Collected data entries:
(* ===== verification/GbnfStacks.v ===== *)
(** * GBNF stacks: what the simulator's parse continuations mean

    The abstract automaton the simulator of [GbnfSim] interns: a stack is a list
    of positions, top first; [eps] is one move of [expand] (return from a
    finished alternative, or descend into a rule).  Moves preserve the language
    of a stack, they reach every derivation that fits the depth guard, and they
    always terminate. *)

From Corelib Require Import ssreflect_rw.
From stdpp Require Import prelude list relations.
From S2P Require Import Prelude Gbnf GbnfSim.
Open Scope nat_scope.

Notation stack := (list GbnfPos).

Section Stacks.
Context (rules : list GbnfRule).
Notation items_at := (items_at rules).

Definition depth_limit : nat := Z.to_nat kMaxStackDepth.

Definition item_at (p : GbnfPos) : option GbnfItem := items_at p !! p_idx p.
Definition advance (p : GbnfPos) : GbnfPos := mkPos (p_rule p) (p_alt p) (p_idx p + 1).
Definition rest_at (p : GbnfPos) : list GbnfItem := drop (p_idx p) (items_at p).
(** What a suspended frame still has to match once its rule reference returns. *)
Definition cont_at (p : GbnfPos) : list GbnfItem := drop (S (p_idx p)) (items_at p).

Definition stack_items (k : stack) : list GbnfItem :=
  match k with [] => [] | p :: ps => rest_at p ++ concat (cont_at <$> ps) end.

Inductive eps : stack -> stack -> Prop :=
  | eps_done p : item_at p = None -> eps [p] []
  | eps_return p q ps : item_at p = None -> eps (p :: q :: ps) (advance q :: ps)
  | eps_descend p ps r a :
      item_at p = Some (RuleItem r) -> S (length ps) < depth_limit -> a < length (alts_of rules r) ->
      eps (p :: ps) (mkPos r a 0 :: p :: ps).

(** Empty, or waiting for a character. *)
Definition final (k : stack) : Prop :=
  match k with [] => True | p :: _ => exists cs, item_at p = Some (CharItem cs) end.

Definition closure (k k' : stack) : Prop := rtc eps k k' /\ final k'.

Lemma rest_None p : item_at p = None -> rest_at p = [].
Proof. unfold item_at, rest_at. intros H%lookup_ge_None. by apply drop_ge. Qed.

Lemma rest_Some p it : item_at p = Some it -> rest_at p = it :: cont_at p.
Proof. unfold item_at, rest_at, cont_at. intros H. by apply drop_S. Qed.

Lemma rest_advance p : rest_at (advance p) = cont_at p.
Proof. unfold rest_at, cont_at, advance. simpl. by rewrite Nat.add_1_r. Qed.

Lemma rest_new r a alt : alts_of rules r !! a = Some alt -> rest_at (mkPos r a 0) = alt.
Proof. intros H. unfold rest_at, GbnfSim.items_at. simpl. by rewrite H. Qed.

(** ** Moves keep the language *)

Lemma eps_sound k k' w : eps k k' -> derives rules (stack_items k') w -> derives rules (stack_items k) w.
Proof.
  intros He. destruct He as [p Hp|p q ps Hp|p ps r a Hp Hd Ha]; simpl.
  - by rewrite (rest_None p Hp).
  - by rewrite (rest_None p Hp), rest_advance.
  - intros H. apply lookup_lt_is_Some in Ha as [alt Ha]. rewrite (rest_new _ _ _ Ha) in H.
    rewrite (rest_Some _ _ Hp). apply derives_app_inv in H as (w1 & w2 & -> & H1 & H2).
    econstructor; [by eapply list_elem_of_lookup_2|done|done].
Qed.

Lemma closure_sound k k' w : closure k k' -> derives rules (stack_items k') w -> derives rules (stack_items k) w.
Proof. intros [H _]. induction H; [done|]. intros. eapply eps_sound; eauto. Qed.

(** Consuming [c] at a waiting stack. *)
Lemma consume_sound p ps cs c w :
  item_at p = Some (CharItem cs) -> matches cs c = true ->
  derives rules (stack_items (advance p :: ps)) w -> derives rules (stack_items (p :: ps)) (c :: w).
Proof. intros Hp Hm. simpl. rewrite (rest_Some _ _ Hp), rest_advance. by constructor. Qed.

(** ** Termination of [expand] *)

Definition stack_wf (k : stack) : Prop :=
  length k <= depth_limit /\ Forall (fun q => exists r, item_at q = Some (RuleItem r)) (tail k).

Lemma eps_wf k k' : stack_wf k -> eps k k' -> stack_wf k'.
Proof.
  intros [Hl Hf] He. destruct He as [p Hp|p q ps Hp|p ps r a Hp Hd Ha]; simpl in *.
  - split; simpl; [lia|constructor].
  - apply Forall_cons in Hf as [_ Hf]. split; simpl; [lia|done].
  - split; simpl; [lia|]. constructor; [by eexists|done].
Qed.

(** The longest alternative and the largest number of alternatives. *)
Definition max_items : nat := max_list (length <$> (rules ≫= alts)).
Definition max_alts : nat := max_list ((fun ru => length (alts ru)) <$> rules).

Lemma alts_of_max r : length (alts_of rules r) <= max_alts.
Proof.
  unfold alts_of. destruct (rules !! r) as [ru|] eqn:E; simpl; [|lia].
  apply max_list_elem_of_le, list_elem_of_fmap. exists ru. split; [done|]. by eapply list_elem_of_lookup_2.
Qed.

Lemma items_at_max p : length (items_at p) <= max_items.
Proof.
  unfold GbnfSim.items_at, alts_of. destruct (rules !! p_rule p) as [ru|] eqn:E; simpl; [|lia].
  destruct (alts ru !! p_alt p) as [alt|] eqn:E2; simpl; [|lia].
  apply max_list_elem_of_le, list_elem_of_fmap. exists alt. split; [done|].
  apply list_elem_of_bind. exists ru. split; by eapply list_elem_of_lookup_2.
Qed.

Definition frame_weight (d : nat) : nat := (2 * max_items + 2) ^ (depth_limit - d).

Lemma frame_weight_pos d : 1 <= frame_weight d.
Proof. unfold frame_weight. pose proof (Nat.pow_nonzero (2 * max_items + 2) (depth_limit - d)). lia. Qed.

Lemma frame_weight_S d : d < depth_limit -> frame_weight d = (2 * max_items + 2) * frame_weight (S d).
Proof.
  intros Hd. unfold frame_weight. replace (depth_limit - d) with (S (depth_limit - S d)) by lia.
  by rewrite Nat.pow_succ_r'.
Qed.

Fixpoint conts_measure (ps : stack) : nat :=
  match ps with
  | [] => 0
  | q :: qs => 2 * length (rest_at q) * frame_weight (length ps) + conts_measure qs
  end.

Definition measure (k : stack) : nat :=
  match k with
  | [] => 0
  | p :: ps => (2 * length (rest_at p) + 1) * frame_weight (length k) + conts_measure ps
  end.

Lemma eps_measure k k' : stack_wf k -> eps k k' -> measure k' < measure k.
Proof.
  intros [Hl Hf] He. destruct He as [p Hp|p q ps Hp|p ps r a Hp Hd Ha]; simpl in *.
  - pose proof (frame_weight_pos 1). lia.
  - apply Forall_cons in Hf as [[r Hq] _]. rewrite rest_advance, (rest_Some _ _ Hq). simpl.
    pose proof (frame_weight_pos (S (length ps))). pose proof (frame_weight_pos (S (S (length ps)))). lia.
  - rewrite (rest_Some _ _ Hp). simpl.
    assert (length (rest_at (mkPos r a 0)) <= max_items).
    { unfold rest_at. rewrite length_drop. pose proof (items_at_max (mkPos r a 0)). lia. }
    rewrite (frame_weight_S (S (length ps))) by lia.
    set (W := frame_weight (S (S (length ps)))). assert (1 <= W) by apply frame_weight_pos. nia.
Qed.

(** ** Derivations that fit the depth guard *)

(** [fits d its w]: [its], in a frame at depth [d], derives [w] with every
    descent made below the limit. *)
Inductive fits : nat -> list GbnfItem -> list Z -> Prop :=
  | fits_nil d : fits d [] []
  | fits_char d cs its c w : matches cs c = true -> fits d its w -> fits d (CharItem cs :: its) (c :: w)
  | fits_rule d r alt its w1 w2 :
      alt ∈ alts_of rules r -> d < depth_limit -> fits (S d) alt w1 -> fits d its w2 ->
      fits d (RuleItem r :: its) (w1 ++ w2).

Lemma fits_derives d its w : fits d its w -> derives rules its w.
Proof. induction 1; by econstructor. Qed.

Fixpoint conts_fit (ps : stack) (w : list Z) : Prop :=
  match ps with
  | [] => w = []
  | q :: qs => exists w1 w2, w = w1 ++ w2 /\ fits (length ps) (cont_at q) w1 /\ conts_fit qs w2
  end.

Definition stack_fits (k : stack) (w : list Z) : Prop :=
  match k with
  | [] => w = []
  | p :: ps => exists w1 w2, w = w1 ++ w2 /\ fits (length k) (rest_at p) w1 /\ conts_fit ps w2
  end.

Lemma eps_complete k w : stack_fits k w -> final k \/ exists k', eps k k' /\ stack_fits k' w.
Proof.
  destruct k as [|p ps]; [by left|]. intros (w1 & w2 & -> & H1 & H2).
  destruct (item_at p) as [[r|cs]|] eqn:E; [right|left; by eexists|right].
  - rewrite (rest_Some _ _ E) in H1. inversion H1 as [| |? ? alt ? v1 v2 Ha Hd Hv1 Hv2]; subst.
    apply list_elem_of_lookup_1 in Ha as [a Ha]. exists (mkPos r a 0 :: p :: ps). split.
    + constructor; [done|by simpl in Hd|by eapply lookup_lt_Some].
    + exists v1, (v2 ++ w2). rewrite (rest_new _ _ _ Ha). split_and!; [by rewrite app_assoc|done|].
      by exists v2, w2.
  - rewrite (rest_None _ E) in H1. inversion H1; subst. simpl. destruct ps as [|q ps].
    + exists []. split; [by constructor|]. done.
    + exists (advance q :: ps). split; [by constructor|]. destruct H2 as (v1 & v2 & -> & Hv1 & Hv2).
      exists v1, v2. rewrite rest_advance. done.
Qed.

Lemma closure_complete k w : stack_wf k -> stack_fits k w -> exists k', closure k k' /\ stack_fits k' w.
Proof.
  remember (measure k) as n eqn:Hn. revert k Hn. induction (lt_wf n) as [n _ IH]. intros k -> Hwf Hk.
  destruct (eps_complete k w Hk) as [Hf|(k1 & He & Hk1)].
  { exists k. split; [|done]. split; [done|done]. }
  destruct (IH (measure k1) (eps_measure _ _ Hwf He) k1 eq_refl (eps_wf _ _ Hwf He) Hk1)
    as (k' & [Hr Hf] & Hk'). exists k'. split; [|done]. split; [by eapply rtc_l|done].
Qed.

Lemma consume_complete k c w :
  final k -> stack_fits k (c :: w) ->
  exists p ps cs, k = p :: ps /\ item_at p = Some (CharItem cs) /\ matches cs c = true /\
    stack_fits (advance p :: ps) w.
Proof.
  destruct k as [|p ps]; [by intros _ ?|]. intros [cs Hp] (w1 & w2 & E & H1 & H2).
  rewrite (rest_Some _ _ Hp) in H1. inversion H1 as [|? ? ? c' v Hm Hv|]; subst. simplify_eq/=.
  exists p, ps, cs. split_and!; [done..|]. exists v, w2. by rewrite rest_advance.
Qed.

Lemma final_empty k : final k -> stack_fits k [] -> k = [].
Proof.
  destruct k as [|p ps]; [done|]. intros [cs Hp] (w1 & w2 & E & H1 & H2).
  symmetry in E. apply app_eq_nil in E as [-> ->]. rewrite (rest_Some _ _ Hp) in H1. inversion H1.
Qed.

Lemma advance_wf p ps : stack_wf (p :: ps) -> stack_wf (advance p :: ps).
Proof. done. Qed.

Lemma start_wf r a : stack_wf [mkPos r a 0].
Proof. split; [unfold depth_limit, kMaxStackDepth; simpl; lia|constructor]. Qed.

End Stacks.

=== What you should do ===
Take the stretch of lines above from the one containing "(** ** Termination of [expand] *)" through the one containing "apply max_list_elem_of_le, list_elem_of_fmap. exists alt." and repeat it exactly, adding no other line.

=== The answer ===
(** ** Termination of [expand] *)

Definition stack_wf (k : stack) : Prop :=
  length k <= depth_limit /\ Forall (fun q => exists r, item_at q = Some (RuleItem r)) (tail k).

Lemma eps_wf k k' : stack_wf k -> eps k k' -> stack_wf k'.
Proof.
  intros [Hl Hf] He. destruct He as [p Hp|p q ps Hp|p ps r a Hp Hd Ha]; simpl in *.
  - split; simpl; [lia|constructor].
  - apply Forall_cons in Hf as [_ Hf]. split; simpl; [lia|done].
  - split; simpl; [lia|]. constructor; [by eexists|done].
Qed.

(** The longest alternative and the largest number of alternatives. *)
Definition max_items : nat := max_list (length <$> (rules ≫= alts)).
Definition max_alts : nat := max_list ((fun ru => length (alts ru)) <$> rules).

Lemma alts_of_max r : length (alts_of rules r) <= max_alts.
Proof.
  unfold alts_of. destruct (rules !! r) as [ru|] eqn:E; simpl; [|lia].
  apply max_list_elem_of_le, list_elem_of_fmap. exists ru. split; [done|]. by eapply list_elem_of_lookup_2.
Qed.

Lemma items_at_max p : length (items_at p) <= max_items.
Proof.
  unfold GbnfSim.items_at, alts_of. destruct (rules !! p_rule p) as [ru|] eqn:E; simpl; [|lia].
  destruct (alts ru !! p_alt p) as [alt|] eqn:E2; simpl; [|lia].
  apply max_list_elem_of_le, list_elem_of_fmap. exists alt. split; [done|].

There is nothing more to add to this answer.